The kingfisher is among the regular cast of creatures to watch
along the Feather River, one of those resident birds you can depend on being
there. They are shy, and you can expect them to go flashing away in a rolling
flight if they think there is someone watching them.
Often they chatter as they fly away as if annoyed. Animal
character is as pronounced as the personality of a person, and you can
recognize many birds at a distance by the mere movement they make. Expert bird
watchers call it the "Zzzzz" of birding; the ability to recognize a
species by the way it acts. Nature is ever-changing, yet you can rely on the
constancy of habits.
The local species is called "Belted Kingfisher," (Ceryle
alcyon),
due to the white collar around its neck and the "belt-band" of blue
across the chest. That blueness covers the back and also their jaunty
"crew-cut"ruffled feathers on a large head, and most particularly
unique is that the female has the colorful reddish chest markings while the
male's chest is plain white. In most bird species, it is the male that sports
the color.
In family life, a pair dig a deep tunnel on a steep river bank and
attend their eggs in that darkened interior. The babes are fed in complete darkness,
and you wonder how they manage to maneuver in that dank cave, or how the young
must react to light once they leave the nest. The bank swallow is about the
only other local bird to dig tunnels for nesting.

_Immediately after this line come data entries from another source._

Lemma wp_draw_first h pre r post m (Q : option Z -> mem -> Prop) :
  plain_wf h m ->
  Forall (fun x => x <> OBUS_INVALID_HANDLE /\ is_Some (reg h !! x)) pre ->
  r = OBUS_INVALID_HANDLE \/ reg h !! r = None ->
  Q (if r =? OBUS_INVALID_HANDLE then None else Some r) m ->
  wp (draw_handle (pre ++ r :: post) h) Q m.
Proof.
  intros P Hpre Hr HQ. induction pre as [|x pre IH]; cbn [app draw_handle].
  - destruct (Z.eqb_spec r OBUS_INVALID_HANDLE) as [->|Hne]; [by apply wp_ret|].
    destruct Hr as [?|Hr]; [done|]. apply wp_bind, wp_reg_lookup; [done|congruence|].
    intros _. by apply wp_ret.
  - apply Forall_cons in Hpre as [[Hx [q Hq]] Hpre].
    destruct (Z.eqb_spec x OBUS_INVALID_HANDLE); [done|].
    apply wp_bind, wp_reg_lookup; [done| |congruence]. intros d _. cbn. by apply IH.
Qed.

Lemma wp_draw_handle h rands m (Q : option Z -> mem -> Prop) :
  plain_wf h m -> draws_end h rands ->
  (forall r, r <> OBUS_INVALID_HANDLE -> reg h !! r = None -> Q (Some r) m) ->
  (OBUS_INVALID_HANDLE ∈ rands -> Q None m) ->
  wp (draw_handle rands h) Q m.
Proof.
  intros P (pre & r & post & -> & Hpre & Hr) H1 H2. apply wp_draw_first; [done..|].
  destruct (Z.eqb_spec r OBUS_INVALID_HANDLE) as [->|Hne].
  - apply H2, elem_of_app. right. by left.
  - destruct Hr; [done|by apply H1].
Qed.

(** The handle that is used: the chosen one, or a drawn one that is free. *)
Lemma wp_choose_handle h rands handle m (Q : option Z -> mem -> Prop) :
  plain_wf h m -> (handle = OBUS_INVALID_HANDLE -> draws_end h rands) ->
  (handle <> OBUS_INVALID_HANDLE -> Q (Some handle) m) ->
  (handle = OBUS_INVALID_HANDLE ->
     forall r, r <> OBUS_INVALID_HANDLE -> reg h !! r = None -> Q (Some r) m) ->
  (handle = OBUS_INVALID_HANDLE -> OBUS_INVALID_HANDLE ∈ rands -> Q None m) ->
  wp (choose_handle rands h handle) Q m.
Proof.
  intros P Hd H1 H2 H3. unfold choose_handle.
  destruct (Z.eqb_spec handle OBUS_INVALID_HANDLE) as [He|Hne].
  - by apply wp_draw_handle; auto.
  - apply wp_bind, wp_reg_lookup; [done|intros; by apply wp_ret, H1..].
Qed.

(** A table with a free handle lets the loop end: a draw of that handle does. *)
Lemma draws_end_free h r post :
  reg h !! r = None -> draws_end h (r :: post).
Proof. intros Hr. exists [], r, post. split; [done|]. split; [by constructor|by right]. Qed.

Lemma with_handle_same o : with_handle o (ob_handle o) = o.
Proof. by destruct o. Qed.

Lemma set_objs_same w p o : w_objs w !! p = Some o -> set_objs w (<[p := o]> (w_objs w)) = w.
Proof. intros Hp. unfold set_objs. rewrite insert_id by done. by destruct w. Qed.

(** The objects and their registry after an addition. *)
Definition add_post (w : world) (p : positive) (o : obus_object) (ret : Z) (w' : world) : Prop :=
  let h := b_objects_hash (w_bus w) in
  (failed ret = true /\ w_objs w' = w_objs w /\ w_bus w' = w_bus w /\
     (ret = - EEXIST -> ob_handle o <> OBUS_INVALID_HANDLE /\ is_Some (reg h !! ob_handle o))) \/
  (ret = 0 /\ exists hdl h', hdl <> OBUS_INVALID_HANDLE /\
     (ob_handle o <> OBUS_INVALID_HANDLE -> hdl = ob_handle o) /\
     reg h !! hdl = None /\ reg h' = <[hdl := p]> (reg h) /\
     w_objs w' = <[p := with_bus (with_handle o hdl) true]> (w_objs w) /\
     w_bus w' = set_objects_hash (w_bus w) h').

Definition added (p : positive) (o : obus_object) (w : world) (m : mem) (ret : Z) (w' : world) (m' : mem) : Prop :=
  add_post w p o ret w' /\ (m_count m <= m_count m')%nat /\
  plain_wf (b_objects_hash (w_bus w')) m' /\ w_calls w' = w_calls w /\ w_provs w' = w_provs w.

(** The insertion of an object, with its handle chosen. *)
Lemma wp_insert_object p o hdl w m :
  plain_wf (b_objects_hash (w_bus w)) m -> w_objs w !! p = Some o -> hdl <> OBUS_INVALID_HANDLE ->
  (ob_handle o <> OBUS_INVALID_HANDLE -> hdl = ob_handle o) ->
  (ob_handle o = OBUS_INVALID_HANDLE -> reg (b_objects_hash (w_bus w)) !! hdl = None) ->
  wpw (put_obj p (with_handle o hdl);;
      '(ret, h) ← lift (obus_hash_insert (b_objects_hash (w_bus w)) hdl p);
      put_bus (set_objects_hash (w_bus w) h);;
      (if failed ret then
        (if ob_handle o =? OBUS_INVALID_HANDLE
         then put_obj p (with_handle o OBUS_INVALID_HANDLE) else mret tt);;
        mret ret
      else put_obj p (with_bus (with_handle o hdl) true);; mret 0))
    (added p o w m) w m.
Proof.
  intros P Ho Hne Heq Hfree. apply wpw_bind, wpw_modify, wpw_bind, wpw_lift.
  apply wp_reg_insert; [done| |].
  - intros h' m' ret P' Hb Hm Hf -> Hr. apply wpw_bind, wpw_modify. rewrite Hf. apply wpw_bind.
    assert (forall w', w_objs w' = w_objs w -> w_bus w' = w_bus w -> w_calls w' = w_calls w ->
      w_provs w' = w_provs w -> added p o w m ret w' m') as Hend.
    { intros w' E1 E2 E3 E4. split_and!; [|done|by rewrite E2|done..]. left. split_and!; [done..|].
      intros ->. destruct Hr as [[[=] _]|[_ [q Hq]]].
      destruct (decide (ob_handle o = OBUS_INVALID_HANDLE)) as [E|E].
      - rewrite Hfree in Hq; done.
      - split; [done|]. rewrite <- Heq by done. by eexists. }
    assert (<[p:=o]> (w_objs w) = w_objs w) as Hid by by apply insert_id.
    destruct (Z.eqb_spec (ob_handle o) OBUS_INVALID_HANDLE) as [E|E].
    + apply wpw_modify, wpw_ret. apply Hend; cbn; [|by destruct (w_bus w)|done..].
      rewrite <- E, with_handle_same, insert_insert_eq. done.
    + apply wpw_ret, wpw_ret. apply Hend; cbn; [|by destruct (w_bus w)|done..].
      rewrite Heq, with_handle_same by done. done.
  - intros h' m' P' Hb Hm Hn He. apply wpw_bind, wpw_modify. cbn [failed Z.ltb Z.compare].
    apply wpw_bind, wpw_modify, wpw_ret. split_and!; [|done..]. right. split; [done|].
    exists hdl, h'. split_and!; [done..|cbn; by rewrite insert_insert_eq|done].
Qed.

Lemma wp_add_object_reg rands p o w m :
  plain_wf (b_objects_hash (w_bus w)) m -> w_objs w !! p = Some o ->
  (ob_handle o = OBUS_INVALID_HANDLE -> draws_end (b_objects_hash (w_bus w)) rands) ->
  wpw (obus_bus_add_object rands p) (added p o w m) w m.
Proof.
  intros P Ho Hd. unfold obus_bus_add_object.
  apply wpw_bind. eapply wpw_lookup; [exact Ho|].
  destruct (Z.eqb_spec (od_uid (ob_desc o)) OBUS_INVALID_UID).
  { apply wpw_ret. split_and!; [by left|done..]. }
  apply wpw_bind, wpw_gets, wpw_bind, wpw_lift. apply wp_choose_handle; [done|done| | |].
  - intros Hne. by apply wp_insert_object.
  - intros He r Hr Hf. apply wp_insert_object; [done|done|done|by intros|done].
  - intros He _. apply wpw_bind, wpw_modify, wpw_ret. rewrite <- He, with_handle_same.
    rewrite set_objs_same by done. split_and!; [left; done|done..].
Qed.

(** ** Every operation keeps the registries *)

Lemma objects_wf_frame w w' m m' :
  objects_wf w m -> b_objects_hash (w_bus w') = b_objects_hash (w_bus w) ->
  w_objs w' = w_objs w -> (m_count m <= m_count m')%nat -> objects_wf w' m'.
Proof.
  intros [P H] E1 E2 Hm. constructor; rewrite E1; [by eapply plain_wf_later|].
  intros hdl p Hp. rewrite E2. by apply H.
Qed.

Lemma calls_wf_frame w w' m m' :
  calls_wf w m -> b_calls_hash (w_bus w') = b_calls_hash (w_bus w) ->
  b_calls (w_bus w') = b_calls (w_bus w) -> w_calls w' = w_calls w ->
  (m_count m <= m_count m')%nat -> calls_wf w' m'.
Proof.
  intros [P N H1 H2] E1 E2 E3 Hm.
  constructor; rewrite ?E1, ?E2, ?E3; [by eapply plain_wf_later|done..].
Qed.

Lemma provs_wf_frame w w' m m' :
  provs_wf w m -> b_providers_hash (w_bus w') = b_providers_hash (w_bus w) ->
  b_providers (w_bus w') = b_providers (w_bus w) -> w_provs w' = w_provs w ->
  (m_count m <= m_count m')%nat -> provs_wf w' m'.
Proof.
  intros [P N H1 H2] E1 E2 E3 Hm.
  constructor; rewrite ?E1, ?E2, ?E3; [by eapply plain_wf_later|done..].
Qed.

Lemma wp_add_object rands p o w m :
  registry_wf w m -> w_objs w !! p = Some o ->
  (ob_handle o = OBUS_INVALID_HANDLE -> draws_end (b_objects_hash (w_bus w)) rands) ->
  wpw (obus_bus_add_object rands p)
      (fun ret w' m' => add_post w p o ret w' /\ registry_wf w' m') w m.
Proof.
  intros [RO RC RP [RN RL]] Ho Hd.
  eapply wpw_mono; [by apply wp_add_object_reg; [apply RO|..]|].
  intros ret w' m' (HA & Hm & P' & Ec & Ev). split; [done|].
  destruct HA as [(Hf & Eo & Eb & _)|(-> & hdl & h' & Hne & Heq & Hfree & Hreg & Eo & Eb)].
  - constructor.
    + by eapply objects_wf_frame; [..|rewrite ?Eb|]; [exact RO|by rewrite Eb|done|done].
    + eapply calls_wf_frame; [exact RC|by rewrite Eb..|done|done].
    + eapply provs_wf_frame; [exact RP|by rewrite Eb..|done|done].
    + rewrite Eb, Eo. done.
  - constructor.
    + constructor; [done|]. rewrite Eb. cbn [b_objects_hash set_objects_hash]. rewrite Hreg.
      intros hdl' q. rewrite lookup_insert_Some. intros [[<- <-]|[Hn Hq]].
      * split; [done|]. eexists. rewrite Eo, lookup_insert_eq. done.
      * destruct (ow_objs _ _ RO _ _ Hq) as (Hnz & oq & Hoq & Hh & Hb). split; [done|].
        exists oq. rewrite Eo. split; [|done]. rewrite lookup_insert_ne; [done|]. intros <-.
        simplify_eq. rewrite Heq in Hn by done. done.
    + eapply calls_wf_frame; [exact RC|by rewrite Eb..|done|done].
    + eapply provs_wf_frame; [exact RP|by rewrite Eb..|done|done].
    + rewrite Eb, Eo. split; [done|]. intros q Hq. destruct (RL q Hq) as [oq Hoq].
      destruct (decide (q = p)) as [->|]; [rewrite lookup_insert_eq; by eexists|].
      rewrite lookup_insert_ne by done. by eexists.
Qed.

Lemma wp_remove_object p o w m :
  registry_wf w m -> w_objs w !! p = Some o ->
  (reg (b_objects_hash (w_bus w)) !! ob_handle o = Some p \/
   reg (b_objects_hash (w_bus w)) !! ob_handle o = None) ->
  wpw (obus_bus_remove_object true p)
      (fun ret w' m' => registry_wf w' m' /\
         registry_of w' = if failed ret then registry_of w
           else rg_with_objects (registry_of w) (delete (ob_handle o) (reg (b_objects_hash (w_bus w))))) w m.
Proof.
  intros [RO RC RP [RN RL]] Ho Hr. unfold obus_bus_remove_object.
  apply wpw_bind. eapply wpw_lookup; [exact Ho|]. cbn [negb orb].
  destruct (od_uid (ob_desc o) =? OBUS_INVALID_UID).
  { apply wpw_ret. split; [by constructor|]. done. }
  apply wpw_bind, wpw_gets, wpw_bind, wpw_lift. apply wp_reg_remove; [apply RO| |].
  - intros Hn. apply wpw_bind, wpw_modify, wpw_ret. split; [|done].
    unfold set_bus. cbn. constructor; cbn; [|by eapply calls_wf_frame|by eapply provs_wf_frame|done].
    by eapply objects_wf_frame.
  - intros h' P' [q Hq] Hreg. destruct Hr as [Hr|Hr]; [|congruence].
    apply wpw_bind, wpw_modify. cbn [failed Z.ltb Z.compare]. apply wpw_bind, wpw_modify, wpw_ret.
    split; [|unfold registry_of; cbn; by rewrite Hreg]. constructor.
    + constructor; cbn; [done|]. rewrite Hreg. intros hdl x. rewrite lookup_delete_Some.
      intros [Hn Hx]. destruct (ow_objs _ _ RO _ _ Hx) as (Hnz & ox & Hox & Hh & Hb).
      split; [done|]. exists ox. split; [|done]. rewrite lookup_insert_ne; [done|]. intros <-.
      simplify_eq.
    + by eapply calls_wf_frame.
    + by eapply provs_wf_frame.
    + cbn. split; [done|]. intros x Hx. apply lookup_insert_is_Some'. right. by apply RL.
Qed.

Lemma wp_list_link p l (Q : list positive -> world -> mem -> Prop) w m :
  p ∉ l -> Q (l ++ [p]) w m -> wpw (list_link p l) Q w m.
Proof. intros Hp HQ. unfold list_link. rewrite decide_False by done. by apply wpw_ret. Qed.

Lemma wp_list_unlink p l (Q : list positive -> world -> mem -> Prop) w m :
  p ∈ l -> Q (filter (fun q => q <> p) l) w m -> wpw (list_unlink p l) Q w m.
Proof. intros Hp HQ. unfold list_unlink. rewrite decide_True by done. by apply wpw_ret. Qed.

Kingfishers are found all across America, and extend that range
into Canada in the summer when waters become clear of ice so they can use their
diving skills. It is especially thrilling to see them cruising Spanish Creek in
the upper Feather River watershed, near Oakland Camp, swooping along over
tumbling rapids and leafy rhubarb, and then settling onto their favorite snag
to watch for one of those creek rainbows!
What a way to go! Diving headfirst into the water to catch a fish!
It's the only way they know, so you will find them only where fish are present.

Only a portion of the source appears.